---------- Dataset extract

(* ===== verification/BoundsDescr.v ===== *)
(** * Where the bounds of a pointer expression come from

    For a pointer that is written, derived from or passed, the front end
    ([src/frontend/c/crunchbound/crunchbound.ml]) decides whether its bounds are
    in a bounds variable, can be written down, or must be fetched, and from where
    ([boundsDescrForExpr]), having simplified the expression;
    [localBoundsUpdateInstrs] is the code that then sets a bounds variable.  The
    file models these on CIL's expressions and proves that the bounds are those of
    the object that the pointer is derived from.

    CIL and liballocs' helpers for it are submodules: CIL's types, [typeOf], the
    sizes of types, the constructor [mkAddrOrStartOf] and the recognition of null
    pointers are parameters ([Cil]), and so is the simplification ([Simplifier]),
    which must keep the object a pointer belongs to.  The one in
    [src/frontend/c/shadow/shadow.ml] ([simplifyPtrExprs]) does.  An index carries
    the type of the element that it selects, which CIL finds with [typeOf]. *)
From stdpp Require Import functions.
From S2P Require Import Prelude Config TrapPtr Bounds Derive Memory ShadowSpace Runtime TinyAllocs Fetch.
From S2P Require Import Init BoundsLayout AddrBounds.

--------------------

About this task:
Could you print the lines above, exactly as written, from the line containing "which must keep" through the final one?

Result of the exercise:
    which must keep the object a pointer belongs to.  The one in
    [src/frontend/c/shadow/shadow.ml] ([simplifyPtrExprs]) does.  An index carries
    the type of the element that it selects, which CIL finds with [typeOf]. *)
From stdpp Require Import functions.
From S2P Require Import Prelude Config TrapPtr Bounds Derive Memory ShadowSpace Runtime TinyAllocs Fetch.
From S2P Require Import Init BoundsLayout AddrBounds.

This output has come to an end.